___ DATASET RECORDS ___
(** X8. A successful report publishes exactly one message, the stored
    session, to the channel of the reporting patient when that patient is
    connected, and nothing otherwise; no other user is sent anything and
    the set of connections is unchanged. *)
Theorem X8_report_published_to_patient env data w session w' :
  receive_bluetooth_data env data w = (Ok session, w') →
  active_connections w' = active_connections w
  ∧ (BluetoothData.patient_id data ∈ active_connections w →
     sent_messages w' = sent_messages w ++ [(BluetoothData.patient_id data, session)])
  ∧ (BluetoothData.patient_id data ∉ active_connections w →
     sent_messages w' = sent_messages w).
Proof.
  intros Hrun.
  pose proof (receive_bluetooth_data_inv _ _ _ _ _ Hrun) as (Hrep & _).
  rewrite (receive_bluetooth_data_eq env data w Hrep) in Hrun.
  destruct (db_down env (db_ops w)); [discriminate |].
  destruct (db_down env (S (db_ops w))); [discriminate |].
  inversion Hrun; subst. simpl. split; [reflexivity |].
  unfold published. simpl.
  destruct (decide (BluetoothData.patient_id data ∈ active_connections w)).
  - split; [reflexivity | tauto].
  - split; [tauto | intros _; apply app_nil_r].
Qed.

Lemma X8_report_published_to_patient_witness :
  ∃ session w',
    receive_bluetooth_data env_up two_hours world_connected = (Ok session, w')
    ∧ sent_messages w' = [("u-ann", session)].
Proof.
  destruct (receive_bluetooth_data env_up two_hours world_connected)
    as [[session | e] w'] eqn:Hrun; [| vm_compute in Hrun; discriminate].
  destruct (X8_report_published_to_patient env_up two_hours world_connected
              session w' Hrun) as (_ & Hsent & _).
  exists session, w'. split; [reflexivity |].
  apply Hsent. simpl. set_solver.
Defined.

(** X9. Registration and report compose: after a device is registered
    for a patient, a successful report with that device id and patient
    leaves in the registry a record of that key marked connected with
    lastConnected = the time of the report. *)
Theorem X9_registered_then_reported env patient_id device_data w d w1 data session w2 :
  add_patient_device env patient_id device_data w = (Ok d, w1) →
  BluetoothData.patient_id data = patient_id →
  BluetoothData.device_id data = BluetoothDevice.device_id d →
  receive_bluetooth_data env data w1 = (Ok session, w2) →
  ∃ d', d' ∈ bluetooth_devices w2
        ∧ connected_record data (utcnow_at env (S (clock_reads w1))) d'.
Proof.
  intros Hadd Hp Hdev Hrun.
  apply add_patient_device_inv in Hadd as (Hd & Hdevs & _).
  apply receive_bluetooth_data_inv in Hrun as (_ & _ & _ & Hw2).
  assert (Hin : d ∈ bluetooth_devices w1).
  { rewrite Hdevs. apply elem_of_app. right. left. }
  assert (Hm : device_of data d = true).
  { unfold device_of. rewrite Hdev, Hp.
    rewrite bool_decide_eq_true_2 by reflexivity.
    rewrite bool_decide_eq_true_2; [reflexivity |]. rewrite Hd. reflexivity. }
  destruct (update_first_some _ (set_connected (utcnow_at env (S (clock_reads w1))))
              _ d Hin Hm) as (d0 & _ & Hm0 & Hu).
  exists (set_connected (utcnow_at env (S (clock_reads w1))) d0).
  split; [rewrite Hw2; exact Hu |].
  unfold device_of in Hm0. apply andb_true_iff in Hm0 as [H1 H2].
  apply bool_decide_eq_true in H1, H2. unfold connected_record. simpl. auto.
Qed.

Lemma X9_registered_then_reported_witness :
  ∃ d w1 session w2 d',
    add_patient_device env_up "u-ann" esp_2 world_no_device = (Ok d, w1)
    ∧ receive_bluetooth_data env_up
        (BluetoothData.mk "u-ann" "esp-2" 45 "night" morning) w1 = (Ok session, w2)
    ∧ d' ∈ bluetooth_devices w2
    ∧ BluetoothDevice.last_connected d' = Some (utcnow_at env_up (S (clock_reads w1))).
Proof.
  destruct (add_patient_device env_up "u-ann" esp_2 world_no_device)
    as [[d | e] w1] eqn:Hadd; [| vm_compute in Hadd; discriminate].
  destruct (receive_bluetooth_data env_up
              (BluetoothData.mk "u-ann" "esp-2" 45 "night" morning) w1)
    as [[session | e] w2] eqn:Hrun.
  - destruct (X9_registered_then_reported env_up "u-ann" esp_2 world_no_device d w1
                (BluetoothData.mk "u-ann" "esp-2" 45 "night" morning) session w2)
      as (d' & Hin & _ & _ & _ & Hlast); try assumption; try reflexivity.
    + vm_compute in Hadd. inversion Hadd; subst. reflexivity.
    + exists d, w1, session, w2, d'. auto.
  - exfalso. vm_compute in Hadd. inversion Hadd; subst.
    vm_compute in Hrun. discriminate.
Defined.

(** ** Usage listing *)

#[global] Instance created_at_ge_trans : Transitive created_at_ge.
Proof. intros a b c. unfold created_at_ge. lia. Qed.

#[global] Instance created_at_ge_total : Total created_at_ge.
Proof. intros a b. unfold created_at_ge. lia. Qed.

Lemma usage_sessions_find_sorted_desc_eq env flt n w :
  usage_sessions_find_sorted_desc env flt n w =
  if db_down env (db_ops w) then (Raise ServerSelectionTimeoutError, tick_db w)
  else (Ok (take n (merge_sort created_at_ge (List.filter flt (usage_sessions w)))),
        tick_db w).
Proof.
  unfold usage_sessions_find_sorted_desc, bind, db_roundtrip, read_world, ret.
  destruct (db_down env (db_ops w)); reflexivity.
Qed.

Lemma get_patient_usage_inv env patient_id days w l w' :
  get_patient_usage env patient_id days w = (Ok l, w') →
  l = take 1000 (merge_sort created_at_ge
                   (usage_window patient_id days (utcnow_at env (clock_reads w)) w))
  ∧ users w' = users w
  ∧ bluetooth_devices w' = bluetooth_devices w
  ∧ usage_sessions w' = usage_sessions w.
Proof.
  unfold get_patient_usage, bind. rewrite utcnow_eq. unfold lift.
  unfold mk_timedelta. rewrite Z.mul_0_l, Z.add_0_r.
  destruct (decide (Z.abs _ ≤ _)); [| discriminate].
  unfold datetime_sub.
  destruct (decide (datetime_in_range _)); [| discriminate].
  rewrite usage_sessions_find_sorted_desc_eq. simpl db_ops.
  destruct (db_down env (db_ops w)); [discriminate |].
  intros H. inversion H; subst. simpl. repeat split.
Qed.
___
Reproduce without change every line of the entries above, from the one containing "w' = usage_sessions w." through the last.

WRITTEN SOLUTION
  ∧ usage_sessions w' = usage_sessions w.
Proof.
  unfold get_patient_usage, bind. rewrite utcnow_eq. unfold lift.
  unfold mk_timedelta. rewrite Z.mul_0_l, Z.add_0_r.
  destruct (decide (Z.abs _ ≤ _)); [| discriminate].
  unfold datetime_sub.
  destruct (decide (datetime_in_range _)); [| discriminate].
  rewrite usage_sessions_find_sorted_desc_eq. simpl db_ops.
  destruct (db_down env (db_ops w)); [discriminate |].
  intros H. inversion H; subst. simpl. repeat split.
Qed.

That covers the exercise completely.